Radiotherapy techniques for treating muscle invasive bladder cancer have become increasingly sophisticated and image guidance using daily cone-beam computed tomography (CBCT) enables planning target volume (PTV) coverage to be accurately assessed before every treatment. We have adopted hypofractionated radiotherapy (36Gy/6F/weekly) in our centre as an alternative for less fit patients to the traditional regime of 55Gy/20F over 4 weeks. The PTV expansion margins are 1.5cm isotropically in the 36Gy/6F/weekly protocol which are greater than those used in the radical 55Gy/20F protocol where daily CBCT is used (lateral 0.8cm, anterior 1.5cm, posterior 1.2cm, superior 1.5cm, inferior 0.8cm). Reducing the PTV margins for the 36Gy/6F/weekly cohort using daily cone beam imaging could reduce treatment-related toxicity without compromising accurate delivery.
A retrospective study of daily CBCT images acquired from patients who attended Northern Centre for Cancer Care for hypofractionated bladder radiotherapy between December 2016 and December 2017 was undertaken. Study cohort comprised 15 patients aged 71-97 years with performance status 0-2. Images were reviewed offline by senior therapeutic radiographers who performed a bony match registration followed by a soft tissue match to clinical target volume (CTV), then an assessment of whether radical PTV margins would cover the bladder.

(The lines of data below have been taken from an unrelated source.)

Lemma mpa_client_connect_ignores_recv_error_witness :
  exists info s',
    mpa_client_connect true [] 0 None 1 {| rx := [RxErr 104]; tx := []; tx_plan := [] |} =
      (0, 0, info, s').
Proof.
  apply (mpa_client_connect_ignores_recv_error [] 1 104 [] []); [vm_compute; congruence|reflexivity].
Defined.

(** A request without private data that is followed at once by other bytes is
    reported in the log but accepted: the server returns 0, and up to four bytes
    of the stream that follows the request are consumed and lost. *)
Theorem mpa_server_accept_swallows_garbage garbage r v0 :
  garbage <> [] ->
  exists info s',
    mpa_server_accept true [] 0 None v0
      {| rx := RxData (encode (mpa_rr_header true 0) ++ garbage) :: r; tx := []; tx_plan := [] |} =
      (0, MPA_REVISION_1, info, s') /\
    rx_stream (rx s') = zdrop 4 garbage ++ rx_stream r.
Proof.
  intros Hg; destruct garbage as [|g gs]; [done|].
  set (s0 := {| rx := _; tx := []; tx_plan := [] |}).
  unfold mpa_server_accept, mpa_recv_rr.
  rewrite (recv_rr_header s0 true 0 (g :: gs) r eq_refl).
  cbn [rv_ret rv_bytes rv_data info_hdr new_mpa_info set_info_hdr info_pdata].
  rewrite overlay_encode, decode_encode_nil by (apply wf_mpa_rr_header; word_lia).
  change (u64 (zlen (encode (mpa_rr_header true 0))) <? MPA_RR_SIZE) with false; cbv iota.
  rewrite rr_header_pd_len, rr_header_is_req by word_lia; rewrite Z.eqb_refl.
  unfold recv; cbn [rx set_rx recv_rx]; change (4 =? 0) with false; cbv iota.
  change (Z.min 4 MAX_RW_COUNT) with 4; cbn [rv_ret rv_bytes rv_data rv_errno].
  assert (0 < zlen (ztake 4 (g :: gs))) as Hpos.
  { rewrite zlen_ztake, zlen_cons; pose proof (zlen_nonneg gs); lia. }
  destruct (Z.eqb_spec (zlen (ztake 4 (g :: gs))) (-1)); [lia|].
  destruct (Z.ltb_spec 0 (zlen (ztake 4 (g :: gs)))); [|lia]; cbn [andb].
  destruct (Z.ltb_spec (zlen (ztake 4 (g :: gs))) 0); [lia|].
  cbn [info_hdr set_info_hdr]; rewrite rr_header_revision.
  change (mpa_send_rr [] 0 false) with (mpa_send_rr [] (zlen (@nil byte)) false).
  rewrite mpa_send_rr_full by done; change (MPA_RR_SIZE + zlen (@nil byte) <? 0) with false.
  do 2 eexists; split; [reflexivity|]; cbn [rx set_rx]; by rewrite rx_stream_data.
Qed.

Lemma mpa_server_accept_swallows_garbage_witness :
  exists info s',
    mpa_server_accept true [] 0 None 0
      {| rx := [RxData (encode (mpa_rr_header true 0) ++ [Z_byte 1])]; tx := []; tx_plan := [] |} =
      (0, MPA_REVISION_1, info, s') /\
    rx_stream (rx s') = zdrop 4 [Z_byte 1] ++ rx_stream [].
Proof. apply (mpa_server_accept_swallows_garbage [Z_byte 1] [] 0); congruence. Defined.

(** A peer that closes right after a request without private data, or that
    sends only part of the header, makes the server's accept fail, with
    [-EPIPE] and -1 respectively, before any reply is sent. *)
Theorem mpa_server_accept_errors (short : list byte) v0 :
  0 < zlen short < MPA_RR_SIZE ->
  (exists info s',
     mpa_server_accept true [] 0 None v0
       {| rx := [RxData (encode (mpa_rr_header true 0))]; tx := []; tx_plan := [] |} =
       (- EPIPE, v0, info, s') /\ tx s' = []) /\
  (exists info s',
     mpa_server_accept true [] 0 None v0
       {| rx := [RxData short]; tx := []; tx_plan := [] |} = (-1, v0, info, s') /\ tx s' = []).
Proof.
  intros Hs; split.
  - do 2 eexists; split; [vm_compute; reflexivity|reflexivity].
  - unfold mpa_server_accept, mpa_recv_rr, recv; cbn [rx].
    change (MPA_RR_SIZE =? 0) with false; cbv iota.
    destruct short as [|x xs]; [znil; lia|]; cbn [recv_rx].
    change (Z.min MPA_RR_SIZE MAX_RW_COUNT) with 20; unfold MPA_RR_SIZE in *.
    rewrite ztake_ge by lia; cbn [rv_ret rv_bytes rv_data].
    rewrite wrap_small by word_lia.
    destruct (Z.ltb_spec (zlen (x :: xs)) 20); [|lia].
    do 2 eexists; split; [reflexivity|done].
Qed.

Lemma mpa_server_accept_errors_witness :
  (exists info s',
     mpa_server_accept true [] 0 None 1
       {| rx := [RxData (encode (mpa_rr_header true 0))]; tx := []; tx_plan := [] |} =
       (- EPIPE, 1, info, s') /\ tx s' = []) /\
  (exists info s',
     mpa_server_accept true [] 0 None 1
       {| rx := [RxData [Z_byte 77]]; tx := []; tx_plan := [] |} = (-1, 1, info, s') /\ tx s' = []).
Proof. apply (mpa_server_accept_errors [Z_byte 77] 1); vm_compute; split; congruence. Defined.
(** ** Ownership

    [free] are the blocks of the free list in order, [used] the blocks producers
    hold, and [fresh] the ones of the initial array not handed out yet: no block
    is in two places. *)
Fixpoint chain (bs : gmap Z (block A)) (head : Z) (l : list Z) : Prop :=
  match l with
  | [] => head = 0
  | p :: l => head = p /\ exists b, bs !! p = Some b /\ b_freeListRefs b = 1 /\
                                  chain bs (b_freeListNext b) l
  end.

Definition fresh po : list Z :=
  map (Z.add (po_initialBlockPool po))
    (seqZ (po_initialBlockPoolIndex po) (po_initialBlockPoolSize po - po_initialBlockPoolIndex po)).

(** The block is one of the array allocated with the queue. *)
Definition in_array po (p : Z) : bool :=
  (po_initialBlockPool po <=? p) && (p <? po_initialBlockPool po + po_initialBlockPoolSize po).

Definition held (bs : gmap Z (block A)) (p : Z) : Prop :=
  exists b, bs !! p = Some b /\ b_freeListRefs b = 0.

Record pool_inv po (free used : list Z) : Prop := {
  pi_chain : chain (po_blocks po) (po_freeListHead po) free;
  pi_held : Forall (held (po_blocks po)) (used ++ fresh po);
  pi_nodup : NoDup (free ++ used ++ fresh po);
  pi_range : forall p b, po_blocks po !! p = Some b -> 0 < p < po_brk po;
  pi_index : 0 <= po_initialBlockPoolIndex po <= po_initialBlockPoolSize po;
  pi_size : po_initialBlockPoolSize po < 2 ^ 64; pi_brk : 0 < po_brk po;
  pi_all : forall p b, po_blocks po !! p = Some b ->
    p ∈ free ++ used ++ fresh po /\ b_dynamicallyAllocated b = negb (in_array po p);
  pi_array : po_initialBlockPool po + po_initialBlockPoolSize po <= po_brk po }.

86 images were available for review. Fourteen of the 15 patients would have been able to have treatment with the smaller radical PTV margins. One patient would not have met these margins due to a considerable change in bladder shape compared with planning CT, but this was consistent throughout 6 weeks treatment. A re-plan for this patient may have overcome this problem and radical PTV margins may have been achievable. Excluding this patient, 3 scans out of 80 (4%) would need the patient to re-empty their bladder and have an additional CBCT. 96% of scans would be able to meet radical PTV margins. Including the patient that requires a re-plan, 92% of images would meet radical PTV margins.
Image-guided radiotherapy may allow the delivery of hypofractionated palliative bladder radiotherapy using smaller PTV margins. This has potential to reduce toxicity in less fit patients. Future work will look at implementing reduced PTV margins in these patients.